Duke Nukem Forever: Reverse Excitement
Tuesday, September 7, 2010 at 8:41PM
Isaiah T. Taylor in Advergaming, Criticism, Duke Nukem, Games Journalism, PAX
Image courtesy of Wired

I don’t normally write about the current events in gaming and when you’re done reading this you’ll probably understand why. The trials and tribulations of [at the time] 3D Realms’ Duke Nukem: Forever has stood as the secret handshake amongst most hardcore gamers and game journalists in-the-know. If you knew about the ill-fated 3D Realms 13-year development struggles of one game, then you were inducted into some sort of nerd ring where complaining about screen-tearing and boob physics are the norm. So, in short, I don’t get it.

When I heard that the big news from PAX was that Duke Nukem: Forever, was the big news at PAX, I smirked. Its not that I don’t care. No wait, it is.
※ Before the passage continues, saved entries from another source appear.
(** ** Notions for the further properties *)

(** The detailed error a branch of the backtracking loop pushes together
    with its alignment entry: none for [correct], otherwise the fields of
    the entry that the branch copies. *)
Definition errorOf (a : AlignmentResult) : option ErrorDetail :=
  match type a with
  | correct => None
  | substitution =>
      Some {| errorType := substitution;
              referenceWord := Some (reference a);
              predictionWord := Some (prediction a);
              errorReferencePosition := referencePosition a;
              errorPredictionPosition := predictionPosition a |}
  | deletion =>
      Some {| errorType := deletion;
              referenceWord := Some (reference a);
              predictionWord := None;
              errorReferencePosition := referencePosition a;
              errorPredictionPosition := None |}
  | insertion =>
      Some {| errorType := insertion;
              referenceWord := None;
              predictionWord := Some (prediction a);
              errorReferencePosition := None;
              errorPredictionPosition := predictionPosition a |}
  end.

(** What the branch that emits a tag puts in the other fields. *)
Definition entryShape (a : AlignmentResult) : Prop :=
  match type a with
  | correct =>
      reference a = prediction a
      /\ is_Some (referencePosition a) /\ is_Some (predictionPosition a)
  | substitution =>
      reference a <> prediction a
      /\ is_Some (referencePosition a) /\ is_Some (predictionPosition a)
  | deletion =>
      prediction a = []
      /\ is_Some (referencePosition a) /\ predictionPosition a = None
  | insertion =>
      reference a = []
      /\ referencePosition a = None /\ is_Some (predictionPosition a)
  end.

(** Entries of a trace that are not [correct]. *)
Definition errorCount (trace : list AlignmentResult) : nat :=
  length (filter (fun a => type a <> correct) trace).

(** The loop invariant with the shape of the entries, the detailed errors
    and the cost still to pay: the errors emitted so far plus the cell the
    loop stands on make up the corner cell. *)
Definition costInvariant (ref pred : list jsstring) (s : BacktrackState) : Prop :=
  traceInvariant ref pred s
  /\ Forall entryShape (bt_alignment s)
  /\ bt_detailedErrors s = omap errorOf (bt_alignment s)
  /\ errorCount (bt_alignment s) + editCost ref pred (bt_i s) (bt_j s)
     = editCost ref pred (length ref) (length pred).

(** The reference words a trace accounts for, read by tag: every entry but
    an insertion carries one; likewise the hypothesis words. *)
Definition referenceWords (trace : list AlignmentResult) : list jsstring :=
  omap (fun a => match type a with
                 | insertion => None
                 | _ => Some (reference a)
                 end) trace.
(** * fast_flights.core: fetch orchestration and HTML-to-flight extraction

    A shallow embedding of [src/fast_flights/core.py].

    - Python [str] values are [string]s; a character is a code point below
      256, so the character classes below are the restrictions of the
      Unicode ones to that range.
    - Exceptions are values of [exn]; a computation that may raise returns a
      [result].
    - [print], [logger.debug] and the calls to the transport and browser
      collaborators are effects on an explicit [World].
    - selectolax, the HTTP client, the browser drivers and the query encoder
      are not part of this module: they are the fields of [Collaborators]. *)

From Stdlib Require Import List String Ascii ZArith Bool Arith Lia.
From Stdlib Require Import DecimalString.
From Equations Require Import Equations.
Import ListNotations.
Open Scope string_scope.
Open Scope Z_scope.

Set Implicit Arguments.
Set Warnings "-register-all".
Lemma step_of_fits :
  Nat.min sampleSize totalPages * step_of sampleSize totalPages
  <= totalPages.
Proof.
  unfold step_of, pagesToAnalyze_of.
  set (k := Nat.min sampleSize totalPages).
  assert (Hk : 1 <= k <= totalPages) by (unfold k; lia).
  pose proof (Nat.Div0.mul_div_le totalPages k) as Hle.
  destruct (Nat.max_spec 1 (totalPages / k)) as [[_ ->] | [_ ->]]; lia.
Qed.

(** The clamp [Math.min(..., numPages)] never cuts a sampled index. *)
Lemma pageNum_of_unclamped (i : nat) :
  i < Nat.min sampleSize totalPages ->
  pageNum_of sampleSize totalPages i = 1 + i * step_of sampleSize totalPages.
Proof.
  intro Hi. unfold pageNum_of.
  pose proof step_of_pos. pose proof step_of_fits.
  apply Nat.min_l. nia.
Qed.

Lemma nth_sampledPageNums (i : nat) :
  i < Nat.min sampleSize totalPages ->
  nth i (sampledPageNums sampleSize totalPages) 0
  = pageNum_of sampleSize totalPages i.
Proof.
  intro Hi. unfold sampledPageNums, pagesToAnalyze_of.
  rewrite (nth_indep _ 0 (pageNum_of sampleSize totalPages 0))
    by (rewrite length_map, length_seq; exact Hi).
  rewrite map_nth, seq_nth by exact Hi. reflexivity.
Qed.

Lemma length_sampledPageNums :
  List.length (sampledPageNums sampleSize totalPages)
  = Nat.min sampleSize totalPages.
Proof.
  unfold sampledPageNums, pagesToAnalyze_of.
  now rewrite length_map, length_seq.
Qed.

End SamplerFacts.

(** C5: the sampler yields [min sampleSize totalPages] indices
    [min (1 + i*step) totalPages] with
    [step = max 1 (totalPages / min sampleSize totalPages)]; the first is
    page 1, none lies outside [1..totalPages], and they increase
    strictly; for 97 pages and a sample of 5 they are 1, 20, 39, 58, 77. *)
Theorem page_sampling_rule :
  (forall totalPages sampleSize,
      1 <= totalPages -> 1 <= sampleSize ->
      let pages := sampledPageNums sampleSize totalPages in
      let step := Nat.max 1 (totalPages / Nat.min sampleSize totalPages) in
      List.length pages = Nat.min sampleSize totalPages /\
      (forall i, i < Nat.min sampleSize totalPages ->
                 nth i pages 0 = Nat.min (1 + i * step) totalPages) /\
      nth 0 pages 0 = 1 /\
      Forall (fun p => 1 <= p <= totalPages) pages /\
      (forall i j, i < j -> j < List.length pages ->
                   nth i pages 0 < nth j pages 0)) /\
  sampledPageNums 5 97 = [1; 20; 39; 58; 77].
Proof.
  split; [|reflexivity].
  intros t s Ht Hs pages step.
  assert (Hlen : List.length pages = Nat.min s t)
    by apply length_sampledPageNums.
  split; [exact Hlen|]. split; [|split; [|split]].
  - intros i Hi. unfold pages. now rewrite nth_sampledPageNums.
  - unfold pages. rewrite nth_sampledPageNums by lia.
    rewrite pageNum_of_unclamped by lia. lia.
  - apply Forall_forall. intros p Hp.
    apply (In_nth _ _ 0) in Hp. destruct Hp as (i & Hi & <-).
    rewrite Hlen in Hi. unfold pages.
    rewrite nth_sampledPageNums by exact Hi.
    rewrite pageNum_of_unclamped by assumption.
    pose proof (step_of_pos s t). pose proof (step_of_fits s t Ht Hs).
    nia.
  - intros i j Hij Hj. rewrite Hlen in Hj. unfold pages.
    rewrite !nth_sampledPageNums by lia.
    rewrite !pageNum_of_unclamped by (assumption || lia).
    pose proof (step_of_pos s t). nia.
Qed.

Lemma page_sampling_rule_witness :
  List.length (sampledPageNums 5 97) = Nat.min 5 97 /\
  nth 0 (sampledPageNums 5 97) 0 = 1 /\
  Forall (fun p => 1 <= p <= 97) (sampledPageNums 5 97).
Proof.
  destruct page_sampling_rule as (H & _).
  destruct (H 97 5) as (H1 & _ & H3 & H4 & _); [lia | lia |].
  exact (conj H1 (conj H3 H4)).
Defined.
(** The loop leaves the state the resolutions leave, whatever it collects. *)
Lemma execute_fields_loop_state pt src path (fields : list (string * list FieldNode)) :
  forall cp results s,
    (execute_fields_loop pt src path fields cp results s).2 =
    (resolve_in_order pt src path fields s).2.
Proof.
  induction fields as [|[k fn] fields IH]; intros cp results s; simpl; [done|].
  unfold bind. destruct (resolve_field _ _ _ _ s) as [[r|e] s1]; [|done].
  transitivity (resolve_in_order pt src path fields s1).2.
  - destruct (is_undefined r); apply IH.
  - by destruct (resolve_in_order pt src path fields s1) as [[rs|e] s2].
Qed.

Lemma errors_execute_fields pt src path (fields : list (string * list FieldNode)) s :
  errors (execute_fields pt src path fields s).2 =
  errors (resolve_in_order pt src path fields s).2.
Proof.
  rewrite <- (execute_fields_loop_state pt src path fields false [] s).
  unfold execute_fields, bind.
  destruct (execute_fields_loop pt src path fields false [] s)
    as [[[[] results]|e] s1]; cbn [snd]; [|done..].
  pose proof (errors_promise_for_dict results s1) as Hp.
  unfold bind. by destruct (promise_for_dict results s1) as [[p|e] s2].
Qed.
(** No call asks the device more than twice before it returns or hands
    over to the next call. *)
Lemma getMediaStream_fuel_bound fuel : forall env options log,
  (length (requests (snd (getMediaStream_fuel fuel env options log)))
   <= length (requests log) + 2 * Z.to_nat (4 - retryAttempt options))%nat.
Proof.
  induction fuel as [|fuel IH]; intros env options log; [simpl; lia|].
  open_run; simpl;
    repeat match goal with
           | |- context [getMediaStream_fuel fuel ?e ?o ?l] =>
               let H := fresh in
               pose proof (IH e o l) as H;
               destruct (getMediaStream_fuel fuel e o l); simpl in *
           end;
    repeat match goal with
           | H : (3 <? _) = false |- _ => apply Z.ltb_ge in H
           end;
    rewrite ?requests_length_requested, ?requests_entered in *; lia.
Qed.

(** X8.  A run of [getMediaStream] asks the device at most twice per value
    of [retryAttempt] it goes through, so at most eight times when started
    with the default options. *)
Theorem getMediaStream_request_bound (env : Browser) (options : Options) :
  (length (requests (snd (getMediaStream env options)))
   <= 2 * Z.to_nat (4 - retryAttempt options))%nat
  /\ (length (requests (snd (getMediaStream env defaults))) <= 8)%nat.
Proof.
  split.
  - apply (getMediaStream_fuel_bound (budget options) env options []).
  - apply (getMediaStream_fuel_bound (budget defaults) env defaults []).
Qed.

(** A stream that is returned is the one the device resolved the last
    request with. *)
Lemma getMediaStream_fuel_sound fuel : forall env options log s,
  fst (getMediaStream_fuel fuel env options log) = Fulfilled s ->
  exists before c,
    requests (snd (getMediaStream_fuel fuel env options log)) = before ++ [c]
    /\ device env (length before) c = Resolved s
    /\ (strict env = true -> c <> lowerQualityConstraints).
Proof.
  induction fuel as [|fuel IH]; intros env options log s; [discriminate|].
  open_run; simpl;
    repeat match goal with
           | |- context [getMediaStream_fuel fuel ?e ?o ?l] =>
               let H := fresh "Hcall" in
               pose proof (IH e o l s) as H;
               destruct (getMediaStream_fuel fuel e o l); simpl in *
           end;
    intros Hs; try discriminate Hs;
    try match goal with
        | H : false = true |- _ => discriminate H
        end;
    rewrite ?requests_requested, ?requests_entered in *.
  all: try match goal with
           | H : _ -> exists _ _, _ |- _ =>
               destruct (H Hs) as (before & c' & Hlog & Hdev & Hstrict);
               exists before, c'; split; [assumption|];
               split; [assumption|];
               first [ exact Hstrict
                     | intros Hst; discriminate Hst
                     | intros _; apply Hstrict; assumption ]
           end.
  all: injection Hs as <-.
  all: eexists; eexists; split; [reflexivity|];
       (split; [eassumption|]);
       first [ intros Hst; discriminate Hst | intros _; discriminate ].
Qed.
Seeing a dated visage of an anti-hero of the mid-90s cast its flat-top shadow over a urinal cake didn’t send me running to my personal blog, Bitmob did. Well them and the this overly gushy outpour of news that really has me looking at the games press media in a weird light. I remember Jason Wilson and Leigh Alexander going back and forth on how the games media ‘behaved’ when Portal 2 was announced at last year’s E3. I thought, is there no room for being a fan? We aren’t covering the president or a crisis in Rwanda.
 
Image courtesy of Joystiq

Maybe its because the news is slow. It is the end of August and beginning of September and as much as I want to read about Valkyria Chronicles 2, I’m sure articles like those don’t carry a lot of sizzle. Maybe there would be if errant hype could be bolstered around a game that people expect good things out of. That’s it isn’t it? For the longest I’ve read and listened to podcasts that treated ‘The Duke’ as a joke, hell I believe I may have joined in. Now it is about a 13-year long gaming masturbatory fantasy coming true.

Count me out. I’m glad that Gearbox employees are employed and are doing what they can with another man’s trash. I hope Duke Nukem: Forever is a good game for the people who still care about that icon. For me, this has given great insight on mainstream games journalism and how the hardcore control the hype. I feel the same today about Duke as I have always felt. “You guys really like this?”